"Le retour au pays" 
de Pol PERSON 
 
Saint-Hilaire le Grand
   
     En permission exceptionnelle à Fagnières, juste après avoir été exposé au feu ennemi à Juvincourt et dans la sape des Vestales, Pol PERSON alors soldat, profite de son passage en champagne pour venir voir son village situé en pleine zone de combat. Il découvre avec émotion sa maison détruite et son bonheur perdu. 
 
     Mardi 12 juin 1917. Nous partons à 9 h00 Fernand et moi, et nous voici sur la route de Jonchery, que je n'ai pas vue depuis 3 ans ; à gauche, les baraquements innombrables ; voies de chemin de fer ; plus de moulin de la Foulerie, ni les bois. Traversons deux lignes chemin de fer en construction, cimetière à la limite du camp, guitounes abandonnées, la Fosse transformée en jardin et habitée par état major. Jonchery, détruit, plus que des ruines, à part quelques maisons, l'église encore intacte, un cimetière dans le jardin de ma belle-mère, 14 tombes. Personne dans le pays, partout des ruines, chez Jules(ie?) Macquart, plus rien du tout, l'herbe pousse partout, seul le moteur reste où était l'atelier. Route de Saint-Hilaire très belle, arbres fort poussés, partout des foins magnifiques, vois le restant de ma batteuse sous quatre colonnes de la Grange Noblin, puis ce n'est plus que ruines, partout ruines, cette fois c'est complet, il y a une grande différence avec ce que j'avais vu le 1er avril 1916, à ce moment, il y avait encore des maisons debout, cette fois ce qui reste est innommable, tout est broyé, trous d'obus énormes partout, c'est à peine si je reconnais les rues. 
 















 
 
L'église de St Hilaire le Grand 
 
     Je pousse jusqu'au cimetière Saint-Médard.
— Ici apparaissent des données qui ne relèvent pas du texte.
Lemma Reader_resized_stream_witness :
  exists buf orig original format originalBytes,
    Some (zeros 100) = Some buf /\ @None Error = None
    /\ @Get scriptedStore (artID (album300 false)) 0 false
         [inr (zeros 512); inr (zeros 512)] = (inr orig, [inr (zeros 512)])
    /\ @Decode (scriptedImaging largeJpeg (zeros 100, None)) orig
       = inr (original, format, originalBytes)
    /\ @Encode (scriptedImaging largeJpeg (zeros 100, None))
         (encoderFor webpConfig format originalBytes
            (@Bounds (scriptedImaging largeJpeg (zeros 100, None)) original)
            (firstn 512 orig) (size (album300 false)))
         (@resizedImage (scriptedImaging largeJpeg (zeros 100, None))
            original (size (album300 false)) (square (album300 false)))
       = (buf, None)
    /\ (format = CoverArtFormat webpConfig -> len buf < originalBytes).
Proof.
  apply (@Reader_resized_stream (scriptedImaging largeJpeg (zeros 100, None))
           scriptedStore webpConfig (album300 false)
           [inr (zeros 512); inr (zeros 512)]
           (Some (zeros 100)) "al-1@300"%string None [inr (zeros 512)]).
  - vm_compute. reflexivity.
  - discriminate.
Defined.
Lemma trailing_suffix (A : Type) (s n : list A) :
  List.length n <= List.length s ->
  let k := Nat.min (List.length s) (List.length n) in
  trailing k s = trailing k n <-> exists pre, s = pre ++ n.
Proof.
  intros Hle k. unfold k. rewrite Nat.min_r by exact Hle.
  rewrite trailing_whole. split.
  - intro E. exists (firstn (List.length s - List.length n) s).
    rewrite <- E at 2. unfold trailing. now rewrite firstn_skipn.
  - intros [pre ->]. rewrite trailing_app by lia. apply trailing_whole.
Qed.

Lemma trailing_one (A : Type) (d : A) (l : list A) :
  l <> [] -> trailing 1 l = [last l d].
Proof.
  induction l as [|x l IH]; intro H; [easy|].
  destruct l as [|y l']; [reflexivity|].
  change (x :: y :: l') with ([x] ++ y :: l').
  rewrite trailing_app by (simpl; lia). rewrite IH by discriminate.
  reflexivity.
Qed.

End SequenceFacts.

(** ** More about the comparison *)

Section ComparisonMore.
Import Js JsFacts SequenceFacts.

Lemma namesDiffer_false_trailing (symbolName nodeName : list string) :
  symbolName <> [] -> nodeName <> [] ->
  dotFree symbolName -> dotFree nodeName ->
  let k := Nat.min (List.length symbolName) (List.length nodeName) in
  namesDiffer symbolName nodeName = false <->
  trailing k symbolName = trailing k nodeName.
Proof.
  intros Hs Hn Fs Fn k.
  pose proof (namesDiffer_trailing Hs Hn Fs Fn) as H. cbv zeta in H. fold k in H.
  destruct (list_eq_dec (list_eq_dec N.eq_dec)
              (trailing k symbolName) (trailing k nodeName)) as [E|E].
  - split; [auto|]. intros _.
    destruct (namesDiffer symbolName nodeName); [|reflexivity].
    exfalso. now apply (proj1 H).
  - split; [|contradiction]. intro Hb. apply (proj2 H) in E. congruence.
Qed.

(** The comparison of the names of two strings: they do not differ
    exactly when one of the strings is the other, or ends with a full
    stop and the other. *)
Lemma namesDiffer_split (a b : string) :
  namesDiffer (split FULL_STOP a) (split FULL_STOP b) = false <->
  dotSuffix a b \/ dotSuffix b a.
Proof.
  rewrite namesDiffer_false_trailing
    by (try apply split_nonempty; apply split_no_sep).
  unfold dotSuffix. rewrite <- !split_suffix.
  set (sa := split FULL_STOP a). set (sb := split FULL_STOP b).
  destruct (Nat.le_ge_cases (List.length sb) (List.length sa)) as [Hle|Hle].
  - rewrite (trailing_suffix sa sb Hle). split; [auto|].
    intros [H|[pre E]]; [exact H|].
    exists []. simpl. assert (Hp : pre = []).
    { apply (f_equal (@List.length _)) in E. rewrite length_app in E.
      destruct pre; [reflexivity|simpl in E; lia]. }
    subst pre. now rewrite E.
  - rewrite Nat.min_comm. split.
    + intro E. right. now apply (proj1 (trailing_suffix sb sa Hle)).
    + intros [[pre E]|H]; symmetry.
      * assert (Hp : pre = []).
        { apply (f_equal (@List.length _)) in E. rewrite length_app in E.
          destruct pre; [reflexivity|simpl in E; lia]. }
        subst pre. simpl in E. apply (proj2 (trailing_suffix sb sa Hle)).
        exists []. now rewrite E.
      * now apply (proj2 (trailing_suffix sb sa Hle)).
Qed.

(** X2.  The comparison of lines 38 to 51 does not tell the two sides
    apart: with the symbol-side and the surface-side sequences swapped it
    gives the same verdict. *)
Theorem namesDiffer_sym (symbolName nodeName : list string) :
  namesDiffer symbolName nodeName = namesDiffer nodeName symbolName.
Proof.
  unfold namesDiffer.
  destruct (Js.length symbolName =? 0)%Z, (Js.length nodeName =? 0)%Z;
    try reflexivity.
  cbv zeta. rewrite Z.min_comm. f_equal. apply string_eqb_sym.
Qed.

(** X3.  Segments of the longer sequence that lie before its trailing
    part are never looked at: in front of a symbol-side sequence that is
    at least as long as the surface-side one, any further segments leave
    the verdict as it is. *)
Theorem namesDiffer_ignores_outer_segments
    (outer symbolName nodeName : list string) :
  1 <= List.length nodeName ->
  List.length nodeName <= List.length symbolName ->
  namesDiffer (outer ++ symbolName) nodeName = namesDiffer symbolName nodeName.
Proof.
  intros H1 Hle. unfold namesDiffer, Js.length. rewrite length_app.
  destruct (Z.eqb_spec (Z.of_nat (List.length outer + List.length symbolName)) 0);
    [lia|].
  destruct (Z.eqb_spec (Z.of_nat (List.length symbolName)) 0); [lia|].
  destruct (Z.eqb_spec (Z.of_nat (List.length nodeName)) 0); [lia|].
  cbv zeta. rewrite !Z.min_r by lia.
  rewrite !slice_neg_trailing by exact H1.
  now rewrite trailing_app by exact Hle.
Qed.

End ComparisonMore.

(** ** More about the pattern *)

Section PatternMore.
Import Js FqnPattern FqnPatternFacts.

Lemma no_match_from_tail (s : string) :
  Forall notLineTerminator s -> match_tail s = None ->
  forall a b, s <> a ++ QUOTATION_MARK :: FULL_STOP :: b.
Proof.
  intros Hs Hm a b E. apply (@match_tail_None s Hm a b E).
  rewrite E in Hs. now apply Forall_app in Hs.
Qed.

Lemma replace_no_quote_dot (s : string) :
  (forall a b, s <> a ++ QUOTATION_MARK :: FULL_STOP :: b) -> replace s = s.
Proof.
  induction s as [|c t IH]; intro H; [reflexivity|]. simpl.
  assert (Ht : replace t = t).
  { apply IH. intros a b E. apply (H (c :: a) b). simpl. now rewrite E. }
  destruct (N.eqb_spec c QUOTATION_MARK) as [->|_]; [|now rewrite Ht].
  destruct (match_tail t) as [rest|] eqn:Hm; [|now rewrite Ht].
  exfalso. destruct (match_tail_Some _ Hm) as (mid & E & _).
  apply (H (QUOTATION_MARK :: mid) rest). simpl. now rewrite E.
Qed.

(** X4.  What stands before the first quotation mark of the name is
    kept: stripping a name that starts with code units other than the
    quotation mark strips the rest of the name and leaves that start in
    place.  A name without any quotation mark is left as it is. *)
Theorem replace_keeps_unquoted_start (start s : string) :
  ~ In QUOTATION_MARK start ->
  replace (start ++ s) = start ++ replace s /\ replace start = start.
Proof.
  intro H. split.
  - induction start as [|c t IH]; [reflexivity|]. simpl.
    destruct (N.eqb_spec c QUOTATION_MARK) as [->|_]; [exfalso; simpl in H; auto|].
    rewrite IH; [reflexivity|]. intro; apply H; now right.
  - now apply replace_without_quote.
Qed.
Tout le chemin troué par les obus, herbes partout, au cimetière rien de trop brisé, à part la chapelle qui est effondrée, je retrouve sans difficulté, nos tombes intactes, adresse une prière à nos père et mère bienheureux de ne pas voir ce désastre et à quoi à servi leur travail de toute leur vie, qu'ils nous protègent tous au milieu de cette vie de misère et je pense que beaucoup sont enterrés loin de St Médard, en exil par cette maudite guerre 
 
Je reviens aux ruines, remonte ce qui était la rue Canart, c'est un chaos indescriptible, la maison d'Ernest broyée, celle de mon père, pulvérisée. Des trous d'obus immenses partout, quelques colonnes encore debout, même les pans de mur sont culbutés et rasés, on voit que le pays a été battu par l'artillerie allemande, sans arrêt, ce n'est que trous d'obus de tous calibres et tous nouveaux, il ne fait pas bon dans ces ruines, remontons la grand rue, rien que des ruines, des soldats sous la loge de Pol Tocut nous disent que quelques jours plus tôt, nous n'aurions pas osé entrer au pays, que le bombardement était intense. 
 
 















 
Ruines, rien que des ruines 
 
     Je retourne faire un tour, formidable tas de cailloux où était la maison de Joseph Gérard. Des bourgs, plus rien, à part quelques ruines, puis des trous d'obus, puis je retourne, remonte la route de Souain, ruine et ruine, plus rien, de ma maison, plus rien du tout, les murailles de la grange de la rue comme je les avais vues voici 15 mois. Le jardin retourné, tous les bâtiments en ruine, plus rien. C'est terrible de voir cela, et ne peux m'empêcher de pleurer, pourquoi ces ruines et cette misère, alors que nous devrions être si heureux, tous, ma femme et mes gosses qui ne manqueraient de rien au lieu d'être en exil dans un pays de sauvages. 
 
 
 















Pourquoi ces ruines et cette misère!... 
 
     Le moulin Bouvet encore debout, mais quittons ces malheureuses ruines, où il ne fait pas bon séjourner trop longtemps, le spectacle nous le dit, puis à deux heures, nous quittons nos pauvres pays qui sont anéantis et rentrons à Fagnières satisfaits de notre voyage ayant pour but de nous rendre compte exactement de ce qui subsistait de ce que nous possédions et vois bien que jamais nous ne retournerons là bas.